Meloxicam is commonly used for analgesia, but no preparation approved for mice. Here, we determined plasma concentrations, safety, anti-nociceptive activity and impact on home-cage behaviors for subcutaneous injection (5 mg/kg) and oral self-intake (sweetened drinking water, 20 mg/kg/24h, 5 days) for C57BL/6J mice (n=21/sex). After injection, plasma concentrations measured by LC-MS/MS were higher in females (2h) and remained within an estimated therapeutic range (390–911ng/mL) for up to 6h. T1/2 was 2.32 h. Despite acceptance, plasma levels fluctuated strongly during oral self-intake. No anti-nociceptive effect was found (tail-immersion test).
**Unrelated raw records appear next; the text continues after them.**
(** ** Attribution *)

Definition charged_request (id : string) (b : billing_db) : bool := existsb (fun e => bool_decide (le_request e = Some id) && bool_decide (le_entry_type e = "usage_charge")) (ledger b).
Definition with_account (account : option string) (u : usage_row) : usage_row :=
  {| u_state := u_state u; u_endpoint := u_endpoint u; u_model := u_model u; u_requested_at := u_requested_at u; u_completed_at := u_completed_at u; u_http_status := u_http_status u;
     u_error_code := u_error_code u; u_duration_ms := u_duration_ms u; u_input := u_input u; u_cached := u_cached u; u_cache_write := u_cache_write u;
     u_cache_write_present := u_cache_write_present u; u_output := u_output u; u_actual_tier := u_actual_tier u; u_account := account; u_write5m := u_write5m u; u_write1h := u_write1h u;
     u_ttl_present := u_ttl_present u; u_pricing_tier := u_pricing_tier u; u_context_class := u_context_class u; u_fallback_reason := u_fallback_reason u |}.
Definition AttributeUsageRequest (requestID accountID : string) (d : admission_db) : result store_error unit * admission_db :=
  if empty (trim_space requestID) then (Err (ErrInvalid "empty usage request id"), d) else
  let account := known_account (match normalizeUpstreamAccountID accountID with Ok id => id | Err _ => "" end) d in
  match usage_of requestID d with
  | None => (Err (ErrNotFound "attribute usage request"), d)
  | Some (u, m) =>
      if negb (charged_request requestID (ad_billing d)) || bool_decide (u_account u = account) then (Ok tt, put_usage requestID (with_account account u, m) d)
      else (Err (ErrConflict "change settled usage attribution"), d)
  end.
(** * AutoGenAgent: chunking, summary storage and the summarization pipeline

    A shallow embedding of
      - [agents/content_processor_agent.py]  (cleaning and chunking),
      - [storage/summary_storage.py]         (the URL-keyed summary cache),
      - [agents/web_fetcher_agent.py]        (the page cache in front of the fetcher),
      - [agents/agent_factory.py]            (the orchestrator),
    followed by the properties of the specification that concern them.

    Python [str] values are sequences of Unicode code points and are
    modelled as [list N].  Dictionaries are [gmap]s.  The tokenizer
    (tiktoken), the HTTP fetcher, the LLM agents, the clock, [uuid4] and
    [md5] are collaborators outside the repository: they are parameters of
    the model.  Files are modelled as finite maps from a name to the text
    written last; text-mode newline translation and encoding errors are
    outside the model. *)

From Stdlib Require Import ZArith NArith Ascii String DecimalString DecimalZ.
From stdpp Require Import gmap list.

Local Open Scope Z_scope.

(** ** Python strings *)

Abbreviation str := (list N).

Module Py.

(** An ASCII literal as a [str]. *)
Fixpoint lit (s : string) : str :=
  match s with
  | EmptyString => []
  | String a r => N_of_ascii a :: lit r
  end.

Definition NL : N := 10%N.
Definition SP : N := 32%N.

Definition between (lo hi c : N) : bool := ((lo <=? c) && (c <=? hi))%N.

(** [str.isspace] on one code point; the regular-expression class [\s]
    of a [str] pattern is the same set. *)
Definition isspace (c : N) : bool :=
  between 0x09 0x0d c || between 0x1c 0x20 c
  || (c =? 0x85)%N || (c =? 0xa0)%N || (c =? 0x1680)%N
  || between 0x2000 0x200a c
  || (c =? 0x2028)%N || (c =? 0x2029)%N || (c =? 0x202f)%N
  || (c =? 0x205f)%N || (c =? 0x3000)%N.

Fixpoint lstrip (s : str) : str :=
  match s with
  | [] => []
  | c :: r => if isspace c then lstrip r else s
  end.

Definition rstrip (s : str) : str := rev (lstrip (rev s)).

(** [s.strip()] *)
Definition strip (s : str) : str := rstrip (lstrip s).

(** Truth value of a [str]: non-empty. *)
Definition truthy (s : str) : bool :=
  match s with [] => false | _ => true end.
Side effects comprised reduced grip strength and increased vocalization (Irwin test), increased clinical score values (females, oral treatment) with two individuals reaching humane endpoint, increase in body temperature, body weight drop, decreased wheel-running activity, increased burrowing latency (males), and prolonged grooming activity (females). Grimace scale, nesting activity and plasma corticosterone remained unaffected. Red blood profile parameters and ALT were decreased and Ca2+ and Cl- concentrations elevated. Histopathological analysis revealed inflammatory cells and hyperplasia in stomach and jejunum. In view of the unfavorable pharmacokinetics, meloxicam treatment via the drinking water is unsuitable in mice. The limited tolerability and the lack of anti-nociceptive effect make prolonged treatment with the doses studied appear inappropriate.


Data were aquired at MHH by Aylina Glasenapp et al.